At last count there are 20 other candidates who have paid their $200 and have every right to be heard but are clearly being marginalized. How does this help our democracy or open up the debate to wider, more diverse voices by excluding people who have expressed a clear interest in our local politics and registered to run for office? Yes, there are undoubtedly cranks standing out on the fringe. That’s what happens when everyone is free to vote and free to seek public office. The alternative is far more frightening.

Throughout our weekly Meet A Mayoral Candidate profiles, we here at All Fired Up in the Big Smoke have encountered some very intriguing prospects. Sonny Yeung. Wendell Brereton. Keith Cole. George Babula and his Parkdale Party. They all bring certain political ticks and quirks to the table that limits their reach at the moment. But which of the leading candidates don’t?
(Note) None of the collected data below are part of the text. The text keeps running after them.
(** C36: the counts of the grades are well formed.  In every state that BadgeNFT reaches
    while no operator upgrades a badge that does not exist, the arrays of the grades have
    their fifteen entries, all 256-bit numbers; every badge has one of the fifteen grades,
    and what is burned has none; and the count of each grade is the number of badges that
    have it, so that the unchecked subtraction of a burn does not wrap around.  The calls of
    users through the relayer stay within these histories.  But BadgeNFT does not check:
    when an operator upgrades a badge that does not exist while none has the lowest grade,
    the count of that grade becomes 2^256 - 1, and no badge of it can be minted. *)
Theorem badge_grades n :
  nft_reachable n ->
  (exists ids : gset Z,
    (forall id, id ∈ ids <-> is_Some (erc721_owner (nft_erc721 n) id)) /\
    (forall id, id ∈ ids -> 0 <= grade_of n id < 15) /\ (forall id, id ∉ ids -> grade_of n id = 0) /\
    Forall (fun l => length l = 15%nat /\ Forall uint256 l)
      [gradeAmount n; gradeNeedPoints n; gradeLockHuskys n; gradeLimitAmount n] /\
    (forall g, 0 <= g < 15 ->
       elem (gradeAmount n) g = Ok (Z.of_nat (size (filter (fun id => grade_of n id = g) ids)))) /\
    (forall id m from n', BadgeNFT_burn m n from id = Ok n' -> exists x,
       elem (gradeAmount n) (grade_of n id) = Ok (x + 1) /\ elem (gradeAmount n') (grade_of n id) = Ok x /\ 0 <= x)) /\
  (forall m w c w', nft w = n -> badge_call m w c = Ok w' -> nft_reachable (nft w')) /\
  (forall m id g n', erc721_owner (nft_erc721 n) id = None -> elem (gradeAmount n) 0 = Ok 0 -> g <> 0 ->
     upgrade m n id g = Ok n' ->
     elem (gradeAmount n') 0 = Ok MAX_UINT256 /\ forall m' to id', is_ok (mintTo m' n' to id' 0) = false).
Proof.
  intros Hn. pose proof (nft_reachable_ok _ Hn) as [ids Hok]. split; [exists ids; split_and!; try apply Hok|split].
  - destruct Hok. by repeat apply Forall_cons_2.
  - intros id m from n' Hr. destruct (burn_ok _ _ _ _ _ _ Hok Hr) as (_ & _ & x & Hx & Hle & ->).
    exists (x - 1). rewrite (elem_insert _ _ _ _ _ Hx), decide_True by done. rewrite Hx.
    split_and!; [f_equal; lia|done|lia].
  - intros m w c w' <- Hr. eapply nft_reachable_steps; [by eapply badge_call_steps|done].
  - intros m id g n' Hid. apply (upgrade_missing m n ids); [done|]. rewrite (no_ids _ _ Hok), Hid. by intros [].
Qed.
Four months into the campaign and let’s take a moment to look at what we’re being given. Aside from curfews and tax breaks for senior citizens, who knows why Giorgio Mammoliti wants to be mayor or what he might do if elected. The man’s been a councillor in North York and Toronto for nearly 15 years and I have no idea what he stands for. Then there’s Rob Ford. A clown (a mean, nasty one at that) by any other measure who has plugged into the anti-incumbent, unfocussed anger out there and is riding it into contention on a platform of idiotic and detrimental policy proposals. Ditto Rocco Rossi only with a slightly smoother presentation. Sarah Thomson introduced the idea of road tolls and subways into the debate and then seems to have taken a powder.

Leaving us with two other candidates. The first, the perceived front runner, is an undistinguished former Toronto MPP and cabinet minister in an undistinguished government who sometime last year got it into his head that he wanted to be mayor. Why? Who knows. It’s tough to get any sort of answer from a candidate who doesn’t want to engage fully for fear of making a mistake and finding himself in a horse race. So we get essentially a counter-punching offensive, attacking whatever his opponents say and then uttering mealy-mouthed platitudes like ‘an integrated transportation plan’ or ‘Services First Approach’.
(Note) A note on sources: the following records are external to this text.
(** Adds the laws of the calls that succeeded. *)
Ltac lawful :=
  unfold vconfig, myBalance in *;
  repeat match goal with
  | H : interest_rate _ _ _ _ = Ok ?r |- _ =>
      lazymatch goal with _ : 0 <= r |- _ => fail | _ => pose proof (rate_nonneg _ _ _ _ _ H) end
  | H : vault_config _ _ = Ok ?c |- _ =>
      lazymatch goal with _ : 0 <= getKillBps c |- _ => fail
      | _ => pose proof (config_nonneg _ _ _ H) as (? & ? & ? & ?) end
  | H : worker_health _ _ _ = Ok ?h |- _ =>
      lazymatch goal with _ : 0 <= h |- _ => fail | _ => pose proof (health_nonneg _ _ _ _ H) end
  | H : wc_workFactor _ _ _ _ _ = Ok ?f |- _ =>
      lazymatch goal with _ : 0 <= f |- _ => fail
      | _ => pose proof (factor_nonneg _ _ _ _ _ _ (or_introl H)) end
  | H : wc_killFactor _ _ _ _ _ = Ok ?f |- _ =>
      lazymatch goal with _ : 0 <= f |- _ => fail
      | _ => pose proof (factor_nonneg _ _ _ _ _ _ (or_intror H)) end
  | H : balanceOf _ _ _ = Ok ?v |- _ =>
      lazymatch goal with _ : 0 <= v < UINT256 |- _ => fail
      | _ => let L := fresh in pose proof (balance_uint _ _ _ _ H) as L; unfold uint256 in L end
  end.

(** ** The steps *)

Section Steps.
Context `{AbiCoder} `{!OpenZeppelin} {W : Type} `{!Ledger W} `{!NativeRelayer W} `{!Surroundings W}.

Lemma debtShareToVal_Ok b id v :
  debts_ok b -> debtShareToVal b (debtShare (position b id)) = Ok v ->
  v = (if vaultDebtShare b =? 0 then debtShare (position b id)
       else debtShare (position b id) * vaultDebtVal b / vaultDebtShare b).
Proof.
  intros Hb Hr. pose proof (total_nonneg b Hb). pose proof (shares_nonneg b Hb id).
  pose proof (val_range b Hb). unfold debtShareToVal in Hr.
  destruct (_ =? 0); inv_result; [by subst|]. by inv_uint.
Qed.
Then there’s Joe Pantalone, the lone ‘viable’ candidate running from the progressive-left. That alone should make this his election to lose, what with him having been on council for 30 years and being the Deputy Mayor for the last 6. Yet Joe seems so petrified of being linked with David Miller that it seems his strategy is just to lay low, keep quiet and wait for all the lefties to eventually find their way to him.

Although to be fair to Joe, he’s not being treated with much respect from the press. Following last night’s debate from Runnymede United Church via the Twitter, when the candidates were asked what green initiatives of Mayor Miller’s they would keep if elected, Kelly Grant from the Globe and Mail tweeted Pantalone’s answer like this: Pants… reminds us of his tree hugging… Uhhh, Ms. Grant? Environmental issues aren’t just for dirty hippies anymore.

No, people. Time is of the essence. We are being sold a bill of goods here. Contenders have been unjustifiably anointed. Issues corralled and packaged for easy digestion. We need to open things up, bring in fresh perspectives. With another 6 months to go in the campaign, the process has already started to simply spin its wheels. Everyone is running in place.

Let’s ignore the prix fixe we’ve been given and demand to order from the a la carte menu. Twenty-six candidates have registered to run for mayor and twenty of them have been shut out of the process. That is not democracy. That is not a free and open debate. It’s a façade. A charade. A façade of a charade and no one save the chosen few are being well served by it.

It’s time to find ourselves a barn and put on our own show.